My laboratory is investigating mtDNAs of Euglenozoa, a large group of unicellular eukaryotes that are believed to have emerged very early in eukaryotic history. This monophyletic lineage includes most diverse phyla such as euglenids, kinetoplastids, and diplonemids. The latter two are sistergroups that split off after the divergence of euglenids.
The main focus of our work is on diplonemids (see list of publications).
In Diplonema papillatum, we discovered
an unprecedented mitochondrial genome architecture and gene structure. This mtDNA
consists of >100 different circular
chromosomes, each of which carries a small gene module.
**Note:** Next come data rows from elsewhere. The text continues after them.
(** * Availability API (src/server/api.js): a shallow embedding

    The Express handlers of [src/server/api.js] are embedded as pure
    functions from the answer of the store client ([{ data, error }]) to the
    pair of what is written to the server console and the HTTP response.
    The store itself (a remote table reached through the client created in
    [./supabase]) is not part of the source file; it is modelled separately
    in [Module Store], from the specification. *)

From Stdlib Require Import ZArith String Ascii List.
From stdpp Require Import base option list gmap strings sorting pretty.

Local Open Scope string_scope.
Local Open Scope Z_scope.

(** ** JavaScript values *)

(** The JSON values that travel between the request body, the store and the
    response, plus [undefined] (a property that is missing).  Numbers are
    integer valued here: the handlers only ever test a number for
    truthiness. *)
#[warnings="-register-all"]
Inductive value : Type :=
  | VUndefined
  | VNull
  | VBool (b : bool)
  | VNum (n : Z)
  | VStr (s : string)
  | VArr (l : list value)
  | VObj (l : list (string * value)).

(** ToBoolean. *)
Definition truthy (v : value) : bool :=
  match v with
  | VUndefined | VNull => false
  | VBool b => b
  | VNum n => negb (n =? 0)
  | VStr s => negb (String.eqb s "")
  | VArr _ | VObj _ => true
  end.

(** [a || b]. *)
Definition js_or (a b : value) : value := if truthy a then a else b.

(** [v === s] for a string literal [s]. *)
Definition strict_eq_str (v : value) (s : string) : bool :=
  match v with
  | VStr s' => String.eqb s' s
  | _ => false
  end.

(** [hay.includes(needle)]. *)
Fixpoint includes (hay needle : string) : bool :=
  String.prefix needle hay ||
  match hay with
  | EmptyString => false
  | String _ hay' => includes hay' needle
  end.

(** ** Dates (ECMA-262, Date objects)

    Time values are milliseconds since the epoch, in UTC. *)
Module JSDate.

Definition msPerDay : Z := 86400000.

Definition Day (t : Z) : Z := t / msPerDay.

Definition DayFromYear (y : Z) : Z :=
  365 * (y - 1970) + (y - 1969) / 4 - (y - 1901) / 100 + (y - 1601) / 400.

Definition leap_year (y : Z) : bool :=
  (y mod 4 =? 0) && (negb (y mod 100 =? 0) || (y mod 400 =? 0)).
Lemma testbit_one_shl k i : 0 <= i -> 0 <= k ->
  Z.testbit (Z.shiftl 1 k) i = (i =? k).
Proof.
  intros. rewrite Z.shiftl_1_l, Z.pow2_bits_eqb by lia. apply Z.eqb_sym.
Qed.

Lemma mask_ones k : 0 <= k -> Z.shiftl 1 k - 1 = Z.ones k.
Proof. intros. rewrite Z.shiftl_1_l, Z.ones_equiv. lia. Qed.

Lemma wnot_spec w x i : 0 <= i -> 0 <= w ->
  Z.testbit (wnot w x) i = negb (Z.testbit x i) && (i <? w).
Proof.
  intros. unfold wnot.
  rewrite Z.land_spec, Z.lnot_spec, Z.testbit_ones_nonneg by lia. reflexivity.
Qed.

#[export] Hint Rewrite Z.land_spec Z.lor_spec Z.lxor_spec : bits.
#[export] Hint Rewrite Z.lnot_spec wnot_spec Z.testbit_ones_nonneg testbit_one_shl
  mask_ones using bits_side : bits.
#[export] Hint Rewrite Z.shiftl_spec Z.shiftr_spec using bits_side : shifts.

(** Prove an equation between words bit by bit. *)
Ltac bitwise i Hi :=
  apply Z.bits_inj'; intros i Hi; autorewrite with bits;
  autorewrite with shifts; autorewrite with bits.

Lemma fits_bit w x i : fits w x -> 0 <= w <= i -> Z.testbit x i = false.
Proof.
  intros [H0 H1] Hi. destruct (Z.eq_dec x 0) as [->|]; [apply Z.bits_0|].
  apply Z.bits_above_log2; [lia|].
  assert (Z.log2 x < w) by (apply Z.log2_lt_pow2; lia). lia.
Qed.

(** A non-negative number with no bit above [w] fits in [w] bits. *)
Lemma bits_fits w x : 0 <= w -> 0 <= x ->
  (forall i, w <= i -> Z.testbit x i = false) -> fits w x.
Proof.
  intros Hw Hx Hb. split; [lia|].
  destruct (Z.eq_dec x 0) as [->|]; [apply Z.pow_pos_nonneg; lia|].
  apply Z.log2_lt_pow2; [lia|].
  destruct (Z.le_gt_cases w (Z.log2 x)) as [Hl|]; [|lia].
  specialize (Hb _ Hl). rewrite Z.bit_log2 in Hb by lia. discriminate.
Qed.

Lemma fits_lor w x y : 0 <= w -> fits w x -> fits w y -> fits w (Z.lor x y).
Proof.
  intros Hw Hx Hy. apply bits_fits; [lia| |].
  - apply Z.lor_nonneg; unfold fits in *; lia.
  - intros i Hi. rewrite Z.lor_spec, (fits_bit w x), (fits_bit w y) by auto. reflexivity.
Qed.

Lemma fits_land_l w x y : 0 <= w -> fits w x -> fits w (Z.land x y).
Proof.
  intros Hw Hx. apply bits_fits; [lia| |].
  - apply Z.land_nonneg. unfold fits in *; lia.
  - intros i Hi. rewrite Z.land_spec, (fits_bit w x) by auto. reflexivity.
Qed.

Lemma fits_land_r w x y : 0 <= w -> fits w y -> fits w (Z.land x y).
Proof. intros. rewrite Z.land_comm. by apply fits_land_l. Qed.

Lemma fits_lxor w x y : 0 <= w -> fits w x -> fits w y -> fits w (Z.lxor x y).
Proof.
  intros Hw Hx Hy. apply bits_fits; [lia| |].
  - apply Z.lxor_nonneg; unfold fits in *; lia.
  - intros i Hi. rewrite Z.lxor_spec, (fits_bit w x), (fits_bit w y) by auto. reflexivity.
Qed.

Lemma fits_ones w k : 0 <= k <= w -> fits w (Z.ones k).
Proof.
  intros Hk. unfold fits. rewrite Z.ones_equiv.
  pose proof (Z.pow_le_mono_r 2 k w). pose proof (Z.pow_pos_nonneg 2 k). lia.
Qed.

Lemma fits_wnot w x : 0 <= w -> fits w (wnot w x).
Proof. intros. apply fits_land_r; [lia|]. apply fits_ones; lia. Qed.

Lemma fits_one_shl w k : 0 <= k < w -> fits w (Z.shiftl 1 k).
Proof.
  intros. unfold fits. rewrite Z.shiftl_1_l.
  split; [apply Z.pow_nonneg; lia | apply Z.pow_lt_mono_r; lia].
Qed.

#[export] Hint Resolve fits_lor fits_land_l fits_land_r fits_lxor fits_ones
  fits_wnot fits_one_shl : athera.

(** The two words agree when their low [w] bits do. *)
Lemma fits_ext w x y : fits w x -> fits w y ->
  (forall i, 0 <= i < w -> Z.testbit x i = Z.testbit y i) -> x = y.
Proof.
  intros Hx Hy He. apply Z.bits_inj'. intros i Hi.
  destruct (Z.lt_ge_cases i w); [apply He; lia|].
  destruct (Z.lt_ge_cases w 0).
  { unfold fits in *. rewrite Z.pow_neg_r in Hx by lia. lia. }
  by rewrite (fits_bit w x), (fits_bit w y).
Qed.

Lemma land_one_shl w k : 0 <= k ->
  negb (Z.land w (Z.shiftl 1 k) =? 0) = Z.testbit w k.
Proof.
  intros Hk. destruct (Z.testbit w k) eqn:E.
  - apply negb_true_iff, Z.eqb_neq. intros H0.
    apply (f_equal (fun z => Z.testbit z k)) in H0.
    rewrite Z.land_spec, testbit_one_shl, E, Z.eqb_refl, Z.bits_0 in H0 by lia.
    discriminate.
  - apply negb_false_iff, Z.eqb_eq. apply Z.bits_inj'. intros i Hi.
    rewrite Z.bits_0, Z.land_spec, testbit_one_shl by lia.
    destruct (Z.eqb_spec i k) as [->|]; [by rewrite E|apply andb_false_r].
Qed.

Lemma wrap_ones w x : 0 <= w -> wrap w x = Z.land x (Z.ones w).
Proof. intros. unfold wrap. by rewrite Z.land_ones. Qed.

Lemma fits_wrap w x : 0 <= w -> fits w (wrap w x).
Proof. intros. unfold fits, wrap. apply Z.mod_pos_bound. apply Z.pow_pos_nonneg; lia. Qed.

Lemma fits_shiftr w x k : 0 <= k -> fits w x -> fits w (Z.shiftr x k).
Proof.
  intros Hk Hx. unfold fits in *. rewrite Z.shiftr_div_pow2 by lia.
  pose proof (Z.pow_pos_nonneg 2 k ltac:(lia) Hk).
  split; [apply Z.div_pos; lia|]. apply Z.le_lt_trans with x; [|lia].
  apply Z.div_le_upper_bound; nia.
Qed.

#[export] Hint Resolve fits_wrap fits_shiftr : athera.

Lemma to_le_bytes_length n x : length (to_le_bytes n x) = n.
Proof. revert x. induction n; intros x; simpl; congruence. Qed.

(** *** [trailing_zeros] and [count_ones] *)

Lemma ctz_from_spec fuel i w : 0 <= i ->
  (exists j, i <= j < i + Z.of_nat fuel /\ Z.testbit w j = true) ->
  let r := ctz_from fuel i w in
  i <= r < i + Z.of_nat fuel /\ Z.testbit w r = true /\
  forall j, i <= j < r -> Z.testbit w j = false.
Proof.
  revert i. induction fuel as [|f IH]; intros i Hi [j [Hj Hb]]; [lia|].
  simpl. destruct (Z.testbit w i) eqn:E.
  { repeat split; first [lia | done]. }
  assert (i <> j) by congruence.
  destruct (IH (i + 1)) as (H1 & H2 & H3); [lia | exists j; split; [lia|done] |].
  split; [lia|]. split; [done|].
  intros k Hk. destruct (Z.eq_dec k i) as [->|]; [done|]. apply H3; lia.
Qed.

Lemma trailing_zeros_spec w : fits 64 w -> w <> 0 ->
  0 <= trailing_zeros w < 64 /\ Z.testbit w (trailing_zeros w) = true /\
  forall j, 0 <= j < trailing_zeros w -> Z.testbit w j = false.
Proof.
  intros Hw Hnz. apply (ctz_from_spec 64 0); [lia|].
  exists (Z.log2 w). split; [|apply Z.bit_log2; unfold fits in *; lia].
  split; [apply Z.log2_nonneg|].
  apply Z.log2_lt_pow2; unfold fits in *; lia.
Qed.

(** The number of indices of [l] that satisfy the boolean [p]. *)
Definition countb {A} (p : A -> bool) (l : list A) : Z :=
  Z.of_nat (length (List.filter p l)).

Lemma countb_nil {A} (p : A -> bool) : countb p [] = 0.
Proof. reflexivity. Qed.
Lemma alloc_range_loop_ok ws bits n (k : nat) i rs rl :
  words_ok ws -> 0 <= bits <= nbits ws -> 0 <= i -> i + Z.of_nat k = bits ->
  run_inv (bit ws) n i rs rl ->
  exists r ws', alloc_range_loop ws n (seqZ i (Z.of_nat k)) rs rl = Ret (r, ws') /\
    first_in (run_free (bit ws) n) 0 (bits - n + 1) r /\ run_allocated ws n r ws'.
Proof.
  intros Hok Hbits. revert i rs rl. induction k as [|k IH]; intros i rs rl Hi Hk Hinv.
  { exists None, ws. split; [done|]. split; [|by apply run_allocated_none].
    intros s Hs. apply (ri_none _ _ _ _ _ Hinv); lia. }
  rewrite seqZ_cons by lia.
  replace (Z.pred (Z.of_nat (S k))) with (Z.of_nat k) by lia.
  replace (Z.succ i) with (i + 1) by lia. cbn [alloc_range_loop].
  rewrite is_bit_set_ok, outcome_bind_Ret by lia. destruct (bit ws i) eqn:Eb.
  { apply IH; [lia|lia|]. by apply (run_inv_busy _ _ _ _ rl). }
  cbv zeta. destruct (Z.eqb_spec (rl + 1) n) as [He|He].
  - pose proof (run_inv_done _ _ _ _ _ bits Hinv ltac:(lia) Eb He) as Hfirst.
    destruct (set_run_ok ws n (if rl =? 0 then i else rs)) as (ws' & Hset & Hrun);
      [done | destruct (ri_len _ _ _ _ _ Hinv); lia | destruct Hfirst; lia
      | destruct Hfirst; lia | by destruct Hfirst as (_ & ? & _) |].
    eexists _, ws'. rewrite Hset. split; [done|]. split; [done|]. done.
  - apply IH; [lia|lia|]. by apply run_inv_free.
Qed.

Lemma alloc_range_in_ok ws bits n :
  words_ok ws -> 0 <= bits <= nbits ws -> 0 < n ->
  exists r ws', alloc_range_in ws bits n = Ret (r, ws') /\
    first_in (run_free (bit ws) n) 0 (bits - n + 1) r /\ run_allocated ws n r ws'.
Proof.
  intros Hok Hbits Hn. unfold alloc_range_in.
  destruct (Z.eqb_spec n 0); [lia|].
  replace (seqZ 0 bits) with (seqZ 0 (Z.of_nat (Z.to_nat bits))) by (f_equal; lia).
  apply alloc_range_loop_ok; try done; try lia.
  split; lia.
Qed.

(** ** The abstract bitmap

    The abstract state of a bitmap of [bits] bits is the function [f] telling
    which indices are allocated. [spec_step] says what every operation returns
    and how it changes [f]; the owned map and the borrowed view are both shown
    to implement it. *)

Inductive BitMapOp : Type :=
| OpSet (i : Z)
| OpClear (i : Z)
| OpAlloc
| OpAllocFrom (start : Z)
| OpAllocSpecific (i : Z)
| OpFree (i : Z)
| OpAllocRange (n : Z)
| OpFreeRange (rstart rend : Z)
| OpReset.

Inductive BitMapRes : Type :=
| RUnit (r : result BitMapError unit)
| RIndex (r : option Z)
| RVoid.

(** The arguments of the operation are values of type [usize]. *)
Definition op_ok (op : BitMapOp) : Prop :=
  match op with
  | OpSet i | OpClear i | OpAllocFrom i | OpAllocSpecific i | OpFree i => 0 <= i
  | OpAllocRange n => 0 <= n
  | OpFreeRange a b => 0 <= a /\ 0 <= b
  | OpAlloc | OpReset => True
  end.

Definition spec_take (f : Z -> bool) (r : option Z) (n : Z)
    : BitMapRes * (Z -> bool) :=
  (RIndex r, match r with Some s => fill f s n true | None => f end).

Definition spec_step (bits : Z) (f : Z -> bool) (op : BitMapOp)
    : BitMapRes * (Z -> bool) :=
  let in_range i k := if i <? bits then k else (RUnit (Err OutOfRange), f) in
  match op with
  | OpSet i => in_range i (RUnit (Ok tt), fill f i 1 true)
  | OpClear i => in_range i (RUnit (Ok tt), fill f i 1 false)
  | OpAlloc => spec_take f (List.find (fun i => negb (f i)) (seqZ 0 bits)) 1
  | OpAllocFrom start =>
      spec_take f (List.find (fun i => negb (f i)) (seqZ start (bits - start))) 1
  | OpAllocSpecific i =>
      in_range i (if f i then (RUnit (Err AlreadySet), f)
                  else (RUnit (Ok tt), fill f i 1 true))
  | OpFree i =>
      in_range i (if f i then (RUnit (Ok tt), fill f i 1 false)
                  else (RUnit (Err AlreadyFree), f))
  | OpAllocRange n =>
      if n =? 0 then (RIndex None, f)
      else spec_take f (List.find (run_free f n) (seqZ 0 (bits - n + 1))) n
  | OpFreeRange a b =>
      if (b <? a) || (bits <? b) then (RUnit (Err OutOfRange), f)
      else if forallb f (seqZ a (b - a)) then (RUnit (Ok tt), fill f a (b - a) false)
      else (RUnit (Err AlreadyFree), f)
  | OpReset => (RVoid, fun _ => false)
  end.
Gene modules are transcribed
individually and then joined together to a contiguous mRNA by trans-splicing. Further,
we detected RNA editing, a rare event proceeding by insertion of multiple Us at a single site
(Marande & Burger, 2007).
Our working hypothesis is that trans-splicing and RNA editing in diplonemids is mediated by small RNA molecules, similar to guideRNAs that direct RNA editing in kinetoplastid mitochondria. To test this hypothesis, we use molecular-biology and bioinformatics approaches. Experimental data help to formulate specific search strategies and vice versa, bioinformatics hypotheses are being tested experimentally.
Finally, we have initiated exploring mtDNAs of euglenids (Roy et al, 2007a, b), basal kinetoplastids and yet undescribed diplonemids, in order to trace back the evolution and dispersal of RNA editing in Euglenozoa.
The second genome project is the Unicorn initiative, a collaboration of seven research groups from Canada, UK, and USA, and endorsed by the National Human Genome Research Institute (NHGRI). This project aims at understanding how multicellularity first evolved. Genomic data are being generated from unicellular relatives of animals and fungi, i.e., choanflagellates, Ichthyosporea, Nuclearidae, chytrids, zygomycetes and apusozoa (outgroup) (see e.g., Ruiz-Trillo I et al, 2007).